Wesley Willis 4 years, 9 months ago

When I first saw the picture I thought it was Nicolas Cage

patkindle 4 years, 9 months ago

I think most of us understand the media cannot make any money reporting good news, it has to be bad and controversial to sell. Now we have an unbiased report on obamacare, and now we can all rest Peacefully knowing everything will be ok, and our medical services will be even better, many thanks to Sheldon Weisgrau, director of the Health Reform Resource Project, we appreciate the real truth

fuel_for_the_fire 4 years, 9 months ago

16 myths about healthcare. law....Wait, what!!!

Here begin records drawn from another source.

Lemma parse_header_lines name out_len hs fuel :
  token name -> fields_ok hs -> (length (concat (map header_line hs) ++ crlf) <= fuel)%nat ->
  parse_header_loop fuel name out_len (concat (map header_line hs) ++ crlf) =
  match header_assoc name hs with
  | Some v => if out_len <=? blen v then None else Some v
  | None => None
  end.
Proof.
  intros Hn Hf. revert fuel. induction Hf as [|[k v] hs [Hk Hv] _ IH]; intros fuel Hfuel.
  - destruct fuel as [|fuel]; [done|]. cbn [map concat header_assoc app crlf parse_header_loop].
    pose proof (line_match [] 13 [10] name) as Hm. cbn [app] in Hm.
    unfold crlf. rewrite Hm by (auto; apply Forall_nil_2).
    rewrite andb_false_r. simpl. by destruct fuel.
  - cbn [map concat] in *. unfold crlf in *. cbn [fst snd] in Hk, Hv.
    pose proof (no_nl_header (k, v) Hk Hv) as Hnl. cbn [fst snd] in Hnl.
    set (tail := concat (map header_line hs) ++ [13; 10]) in *.
    assert (E : (header_line (k, v) ++ concat (map header_line hs)) ++ [13; 10]
                = k ++ 58 :: 32 :: v ++ 13 :: 10 :: tail)
      by (unfold tail, header_line; simpl; rewrite <- !app_assoc; simpl; by rewrite <- app_assoc).
    rewrite E in *. clear E.
    rewrite length_app in Hfuel. simpl in Hfuel. rewrite length_app in Hfuel. simpl in Hfuel.
    destruct fuel as [|fuel]; [lia|].
    assert (Hs : parse_header_loop (S fuel) name out_len (k ++ 58 :: 32 :: v ++ 13 :: 10 :: tail) =
      if caseeq k name then if (blen v =? 0) || (out_len <=? blen v) then None else Some v
      else parse_header_loop fuel name out_len tail).
    { remember (k ++ 58 :: 32 :: v ++ 13 :: 10 :: tail) as p eqn:Ep.
      assert (Hp : exists c p', p = c :: p') by (rewrite Ep; destruct k; simpl; eauto).
      destruct Hp as (c & p' & Hp). cbn [parse_header_loop]. rewrite Hp. rewrite <- Hp.
      rewrite Ep at 1 2. rewrite line_match by auto. change (58 =? 58) with true. rewrite andb_true_r.
      destruct (caseeq k name) eqn:Hc.
      - unfold caseeq in Hc. apply andb_true_iff in Hc as [Hl _]. apply Nat.eqb_eq in Hl.
        assert (Ed : drop (S (length name)) p = 32 :: v ++ 13 :: 10 :: tail).
        { rewrite Ep, <- Hl. replace (S (length k)) with (length (k ++ [58])) by (rewrite length_app; simpl; lia).
          replace (k ++ 58 :: 32 :: v ++ 13 :: 10 :: tail) with ((k ++ [58]) ++ 32 :: v ++ 13 :: 10 :: tail)
            by (by rewrite <- app_assoc). apply drop_app_length. }
        rewrite Ed, value_of_line by done. done.
      - assert (Ea : after_nl p = Some tail).
        { replace p with ((k ++ [58; 32] ++ v ++ [13]) ++ 10 :: tail) by (rewrite Ep, <- !app_assoc; done).
          by apply after_nl_skip. }
        by rewrite Ea. }
    rewrite Hs. cbn [header_assoc]. destruct (caseeq k name).
    + destruct Hv as (_ & Hne & _). destruct v; [done|]. done.
    + apply IH. lia.
Qed.

(** Lookup in a printed request is lookup in its list of fields. *)
Lemma parse_request line hs name out_len :
  token line -> token (bytes_of name) -> fields_ok hs -> 2 <= out_len ->
  ursus_parse_header_value (request line hs) name out_len =
  match header_assoc (bytes_of name) hs with
  | Some v => if out_len <=? blen v then None else Some v
  | None => None
  end.
Proof.
  intros Hl Hn Hf Ho. unfold ursus_parse_header_value. destruct (Z.ltb_spec out_len 2); [lia|].
  unfold request, crlf. remember (concat (map header_line hs) ++ [13; 10]) as tail eqn:Et.
  remember (line ++ [13; 10] ++ tail) as p eqn:Ep.
  assert (Hp : exists c p', p = c :: p') by (rewrite Ep; destruct line; simpl; eauto).
  assert (Hlen : (length p = S (length line + 1 + length tail))%nat)
    by (rewrite Ep, length_app; simpl; lia).
  rewrite Hlen. destruct Hp as (c & p' & Hp). cbn [parse_header_loop]. rewrite Hp, <- Hp.
  assert (Hm : strncaseeq p (bytes_of name) && (nth (length (bytes_of name)) p 0 =? 58) = false).
  { rewrite Ep. simpl. rewrite line_match by auto. apply andb_false_r. }
  rewrite Hm.
  assert (Ea : after_nl p = Some tail).
  { replace p with ((line ++ [13]) ++ 10 :: tail) by (rewrite Ep, <- app_assoc; done).
    apply after_nl_skip, Forall_app. split; [|by repeat constructor].
    eapply List.Forall_impl; [|exact Hl]. simpl. tauto. }
  rewrite Ea, Et. apply parse_header_lines; [done|done|]. unfold crlf. rewrite <- Et. lia.
Qed.

(** * Decimal fields *)

Definition is_digit (c : Z) : Prop := 48 <= c <= 57.

Lemma bytes_digit (x : N) : (x < 10)%N -> exists a, pretty_N_char x = a /\ bytes_of (String a "") = [48 + Z.of_N x].
Proof. intros H. destruct x as [|p]; [by eexists|]. do 4 (destruct p; try lia; try by eexists). Qed.

Lemma strtoul_digit x acc l : (x < 10)%N ->
  strtoul_loop 10 acc (48 + Z.of_N x :: l) = strtoul_loop 10 (u64 (acc * 10 + Z.of_N x)) l.
Proof.
  intros H. cbn [strtoul_loop].
  assert (E : decode_digit (48 + Z.of_N x) = Z.of_N x).
  { destruct x as [|p]; [done|]. do 4 (destruct p; try lia; try done). }
  rewrite E. destruct (Z.ltb_spec (Z.of_N x) 10); [done|lia].
Qed.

Congress is NOT exempt for Obamacare!!!!! But.....but......but....Lynn Jenkins told me personally that congress was exempt, well, okay not personally, but she did say it in one of those conference calls that I am routinely invited to participate in. And Lynn Jenkins wouldn't lie! Well, she didn't bother to correct a woman who thought that Obamacare would mean she was only going to be eligible for palliative care. But that's not lying. Lynn Jenkins is grrreat!!!

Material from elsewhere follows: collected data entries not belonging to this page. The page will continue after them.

(* ===== verification/WebImage.v ===== *)
(** What the web server accepts as firmware (cmd/ursusweb.c): the fwtool trailer
    with its CRC and its JSON list of supported devices, the tar container of
    non-UBI sysupgrade images, FIT containers, and the two channel validators
    [ursus_validate_staged] and [ursus_validate_expert_fit].  A buffer is its
    list of bytes; a scan that would leave the buffer returns [None]. *)
From S2P Require Import Prelude Bytes Fip Flash Fit WebHeaders.

Definition URSUS_STAGE_MAX : Z := 0x04000000.
Definition URSUS_FWTOOL_MAGIC : Z := 0x46577830.
Definition URSUS_FWTOOL_INFO : Z := 1.
Definition FDT_MAGIC : Z := 0xd00dfeed.
Definition UBI_EC_MAGIC : Z := 0x55424923.
Definition IH_ARCH_ARM64 : Z := 22.
Definition IH_TYPE_FLATDT : Z := 8.
(** [sizeof(struct fdt_header)]. *)
Definition FDT_HDR : Z := 40.

Definition URSUS_RC_OK : string := "OK".
Definition URSUS_RC_UPLOAD_INCOMPLETE : string := "UPLOAD_INCOMPLETE".
Definition URSUS_RC_BAD_CONTAINER : string := "BAD_CONTAINER".
Definition URSUS_RC_BAD_FIT : string := "BAD_FIT".
Definition URSUS_RC_HASH_MISMATCH : string := "HASH_MISMATCH".
Definition URSUS_RC_METADATA_MISSING : string := "METADATA_MISSING".
Definition URSUS_RC_DEVICE_MISMATCH : string := "DEVICE_MISMATCH".
Definition URSUS_RC_UNSUPPORTED_CLASS : string := "UNSUPPORTED_IMAGE_CLASS".
Definition URSUS_RC_IMAGE_TOO_LARGE : string := "IMAGE_TOO_LARGE".
Definition URSUS_RC_LAYOUT_UNSUPPORTED : string := "LAYOUT_UNSUPPORTED".

(** * Image states *)

Inductive image_type :=
  | URSUS_IMG_NONE
  | URSUS_IMG_NONUBI_SYSUPGRADE
  | URSUS_IMG_UBI_SYSUPGRADE
  | URSUS_IMG_FACTORY_KERNEL
  | URSUS_IMG_FACTORY_ROOTFS
  | URSUS_IMG_FIT
  | URSUS_IMG_INVALID.
#[export] Instance image_type_dec : EqDecision image_type.
Proof. solve_decision. Defined.

Definition ursus_image_name (t : image_type) : string :=
  match t with
  | URSUS_IMG_NONUBI_SYSUPGRADE => "OPENWRT_NONUBI_SYSUPGRADE"
  | URSUS_IMG_UBI_SYSUPGRADE => "OPENWRT_UBI_SYSUPGRADE"
  | URSUS_IMG_FACTORY_KERNEL => "OPENWRT_FACTORY_KERNEL"
  | URSUS_IMG_FACTORY_ROOTFS => "OPENWRT_FACTORY_ROOTFS"
  | URSUS_IMG_FIT => "GENERIC_FIT"
  | URSUS_IMG_INVALID => "INVALID"
  | URSUS_IMG_NONE => "NONE"
  end.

There was that time she said she was proud to be from the "party of NO". But doesn't mean she is an obstructionist.

There was also that time when she said they were looking for the next great white hope. But that doesn't mean she is either woefully ignorant about that particular historical reference or just plain racist. Lynn Jenkins is grrreat!!!

Of course, there is that voting against the Lily Ledbetter Fair Pay Act thing and the Children's Health Insurance Program Reauthorization and Expansion, and the Hate Crime Expansion. But that's just rumor and conjecture. She wouldn't do that......she's grrreat!!!

Yes, this is sarcasm. And no, I am not calling Ms. Jenkins a racist. Read the sentence again, people. I actually prefer the former explanation. It accounts for so much more of her behavior.

FarleyM 4 years, 9 months ago

If I couldn't afford Insurance last year. How will I afford it next year?

ksjayhawk74 4 years, 9 months ago

Because the exchanges make the the cost of premiums lower than they used to be. Also, if you may very likely qualify for tax credits to compensate you for what you paid for insurance.

FlintlockRifle 4 years, 9 months ago

Hey Kansas Conscience, good come back, liked that one plus a very good read.

FarleyM 4 years, 9 months ago

If I don't make any money or want to pay the penalty for not wanting to pay for insurance can I still go to the ER is I'm sick? I don't think it's fair to be forced to pay a penalty if I don't want something.

tomatogrower 4 years, 9 months ago

So are you just a deadbeat who wants the rest of us to take care of you? Conservatives (eye roll) they want good road, but don't want to pay taxes. They want air travel, but don't want to pay taxes. They want health care they don't have to be responsible for. They went to a public school paid by other people's taxes, but don't ask them to do the same. Who are the deadbeats?

phsxtchr 4 years, 8 months ago

Congress is NOT exempt from ACA. Quite the opposite in fact. An amendment was included that mandates that Congress' current insurance coverage be ended and that they must use the new exchanges.

The fact that this falsehood is believed and propagated (despite the ease of doing a little research via the Internet) is proof that Mr. Weisgrau's work is sorely needed.

Centerville 4 years, 8 months ago

Guess who is exempt? That's right, President Obama and Secretary Sibileus. You won't find them slumming with the non-exempts.